Lemma run_counts (acts : list Action) (p0 p : Provider) :
  run acts p0 = Some p ->
  (count is_service_call (history p) + inflight p0
   = count is_service_call (history p0) + inflight p + count is_settle acts)%nat /\
  (count is_critical_preload (history p) + count is_service_call (history p0)
   = count is_critical_preload (history p0) + count is_service_call (history p))%nat /\
  count is_tracker_report (history p)
  = (count is_tracker_report (history p0) + count is_fulfilled acts)%nat /\
  count is_error_log (history p)
  = (count is_error_log (history p0) + count is_rejected acts)%nat.
Proof.
  revert p0. induction acts as [|a acts IH]; intros p0 Hr.
  - injection Hr as <-. cbn. lia.
  - simpl in Hr. destruct (step a p0) as [p1|] eqn:Hs; [|discriminate].
    destruct (IH p1 Hr) as (I1 & I2 & I3 & I4).
    destruct (step_counts _ _ _ Hs) as (S1 & S2 & S3 & S4).
    unfold count in *. cbn [filter].
    destruct (is_settle a), (is_fulfilled a), (is_rejected a);
      cbn [List.length]; lia.
Qed.

(** Over every run from the mount: the data service has been called once
    per fetch sequence started (those still suspended plus those completed),
    each call paired with one critical-image preload; the performance
    tracker has been called once per fulfilled fetch and never for a rejected
    one; [logger.error] has been called once per rejected fetch. *)
Theorem collaborator_calls_per_fetch
  (acts : list Action) (p : Provider) (Hrun : run acts mount = Some p) :
  count is_service_call (history p) = (inflight p + count is_settle acts)%nat /\
  count is_critical_preload (history p) = count is_service_call (history p) /\
  count is_tracker_report (history p) = count is_fulfilled acts /\
  count is_error_log (history p) = count is_rejected acts.
Proof.
  destruct (run_counts _ _ _ Hrun) as (H1 & H2 & H3 & H4).
  cbn in H1, H2, H3, H4. lia.
Qed.

Lemma collaborator_calls_per_fetch_witness :
  count is_tracker_report
    [LoggerData FetchingGlobalData; PreloadCriticalImages;
     GetPortfolioDataOptimized "en";
     LoggerData FetchingGlobalData; PreloadCriticalImages;
     GetPortfolioDataOptimized "en";
     LoggerError (JS.mkError "network unreachable")]
  = count is_fulfilled
      [Evaluate 1762041600000; Evaluate 1762041600001;
       Settle (Rejected (JS.mkError "network unreachable")) 1762041600050].
Proof.
  exact (proj1 (proj2 (proj2
    (collaborator_calls_per_fetch
       [Evaluate 1762041600000; Evaluate 1762041600001;
        Settle (Rejected (JS.mkError "network unreachable")) 1762041600050]
       {| cache := {| globalData := JS.Null; loading := false;
                      error := JS.Str "network unreachable"; lastFetch := 0;
                      isInitialLoad := false; showProgress := true |};
          inflight := 1;
          history := [LoggerData FetchingGlobalData; PreloadCriticalImages;
                      GetPortfolioDataOptimized "en";
                      LoggerData FetchingGlobalData; PreloadCriticalImages;
                      GetPortfolioDataOptimized "en";
                      LoggerError (JS.mkError "network unreachable")] |}
       eq_refl)))).
Defined.

Lemma data_preloads_well_addressed (d : JS.Value) :
  forallb well_addressed (data_preloads d) = true.
Proof.
  unfold data_preloads. destruct (JS.truthy d) eqn:E; [|reflexivity].
  simpl. rewrite E. simpl. unfold section_preloads.
  rewrite forallb_forall. intros e He.
  apply in_map_iff in He. destruct He as (k & <- & Hk).
  apply filter_In in Hk. exact (proj2 Hk).
Qed.

Lemma run_well_addressed (acts : list Action) (p0 p : Provider) :
  run acts p0 = Some p ->
  forallb well_addressed (history p0) = true ->
  forallb well_addressed (history p) = true.
Proof.
  revert p0. induction acts as [|a acts IH]; simpl; intros p0 Hr H0.
  - injection Hr as <-. exact H0.
  - destruct (step a p0) as [p1|] eqn:Hs; [|discriminate].
    apply (IH p1 Hr). rewrite (step_history _ _ _ Hs), forallb_app, H0. simpl.
    destruct a as [now|r now| |]; try reflexivity.
    + rewrite events_effect. destruct (shouldFetch (cache p0) now); reflexivity.
    + rewrite events_resume. destruct r as [d|e]; [|reflexivity].
      rewrite forallb_app, data_preloads_well_addressed. reflexivity.
Qed.

(** Whatever the run, the hook never calls the data service with a locale
    other than "en", never reports a measurement under another label than
    "global_portfolio_data", never asks for the images of a falsy aggregate,
    and never asks for the section images of "home" or "contact". *)
Theorem collaborators_never_misaddressed
  (acts : list Action) (p : Provider) (Hrun : run acts mount = Some p) :
  (forall locale, In (GetPortfolioDataOptimized locale) (history p) ->
                  locale = "en") /\
  (forall label, In (TrackDataFetch label) (history p) ->
                 label = "global_portfolio_data") /\
  (forall d, In (PreloadDataImages d) (history p) -> JS.truthy d = true) /\
  (forall k, In (PreloadSectionImages k) (history p) ->
             k <> "home" /\ k <> "contact").
Proof.
  pose proof (run_well_addressed _ _ _ Hrun eq_refl) as H.
  rewrite forallb_forall in H.
  repeat split.
  - intros locale Hi. apply H in Hi. apply String.eqb_eq. exact Hi.
  - intros label Hi. apply H in Hi. apply String.eqb_eq. exact Hi.
  - intros d Hi. apply H in Hi. exact Hi.
  - intros ->. apply H in H0. discriminate.
  - intros ->. apply H in H0. discriminate.
Qed.

Lemma collaborators_never_misaddressed_witness :
  "gallery" <> "home" /\ "gallery" <> "contact".
Proof.
  refine (proj2 (proj2 (proj2
    (collaborators_never_misaddressed
       [Evaluate 1762041600000;
        Settle (Fulfilled (JS.Obj [("home", JS.Obj []); ("gallery", JS.Arr [])]))
               1762041600050]
       {| cache := {| globalData := JS.Obj [("home", JS.Obj []); ("gallery", JS.Arr [])];
                      loading := false; error := JS.Null;
                      lastFetch := 1762041600050;
                      isInitialLoad := false; showProgress := true |};
          inflight := 0;
          history := [LoggerData FetchingGlobalData; PreloadCriticalImages;
                      GetPortfolioDataOptimized "en";
                      LoggerData GlobalDataLoaded;
                      TrackDataFetch "global_portfolio_data";
                      PreloadDataImages
                        (JS.Obj [("home", JS.Obj []); ("gallery", JS.Arr [])]);
                      PreloadSectionImages "gallery"] |}
       eq_refl))) "gallery" _).
  simpl. tauto.
Defined.

(** ** Repeated runs of the effect *)

Lemma step_evaluate (now : Z) (p : Provider) :
  step (Evaluate now) p
  = Some {| cache := exec (effect now) (cache p);
            inflight := if shouldFetch (cache p) now
                        then S (inflight p) else inflight p;
            history := history p ++ events (effect now) (cache p) |}.
Proof. reflexivity. Qed.

(** The effect has no guard on [loading] or on a fetch already in flight:
    as long as the data is absent, each run of the effect, at whatever clock
    reading, starts one more fetch sequence and calls the data service once
    more. *)
Theorem absent_data_refetched_on_every_run
  (p : Provider) (times : list Z) (Habsent : absent (globalData (cache p))) :
  exists p',
    run (map Evaluate times) p = Some p' /\
    inflight p' = (inflight p + List.length times)%nat /\
    count is_service_call (history p')
    = (count is_service_call (history p) + List.length times)%nat /\
    globalData (cache p') = globalData (cache p) /\
    lastFetch (cache p') = lastFetch (cache p).
Proof.
  revert p Habsent. induction times as [|t times IH]; intros p Habsent.
  - exists p. simpl. repeat split; lia.
  - assert (E : shouldFetch (cache p) t = true).
    { apply shouldFetch_stale. left. exact Habsent. }
    cbn [map run]. rewrite step_evaluate, E.
    set (p1 := {| cache := exec (effect t) (cache p);
                  inflight := S (inflight p);
                  history := history p ++ events (effect t) (cache p) |}).
    assert (Hc : cache p1 = exec (effect t) (cache p)) by reflexivity.
    assert (Hg : globalData (cache p1) = globalData (cache p)).
    { rewrite Hc, exec_effect, E. reflexivity. }
    assert (Hl : lastFetch (cache p1) = lastFetch (cache p)).
    { rewrite Hc, exec_effect, E. reflexivity. }
    destruct (IH p1) as (p' & Hr & Hn & Hk & Hg' & Hl').
    { unfold absent. rewrite Hg. exact Habsent. }
    exists p'. split; [exact Hr|].
    rewrite Hn, Hk, Hg', Hl', Hg, Hl. subst p1. cbn [inflight history].
    rewrite count_app, events_effect, E. cbn. repeat split; lia.
Qed.

Lemma absent_data_refetched_on_every_run_witness :
  exists p',
    run (map Evaluate [1762041600000; 1762041600001]) mount = Some p' /\
    inflight p' = (inflight mount + 2)%nat /\
    count is_service_call (history p')
    = (count is_service_call (history mount) + 2)%nat /\
    globalData (cache p') = globalData (cache mount) /\
    lastFetch (cache p') = lastFetch (cache mount).
Proof.
  exact (absent_data_refetched_on_every_run
           mount [1762041600000; 1762041600001] eq_refl).
Defined.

= WHAT THE TASK ASKS =
Nothing but lines that contain "String" should appear in the answer. Copy each from the records.

= PROBLEM SOLUTION =
  - intros locale Hi. apply H in Hi. apply String.eqb_eq. exact Hi.
  - intros label Hi. apply H in Hi. apply String.eqb_eq. exact Hi.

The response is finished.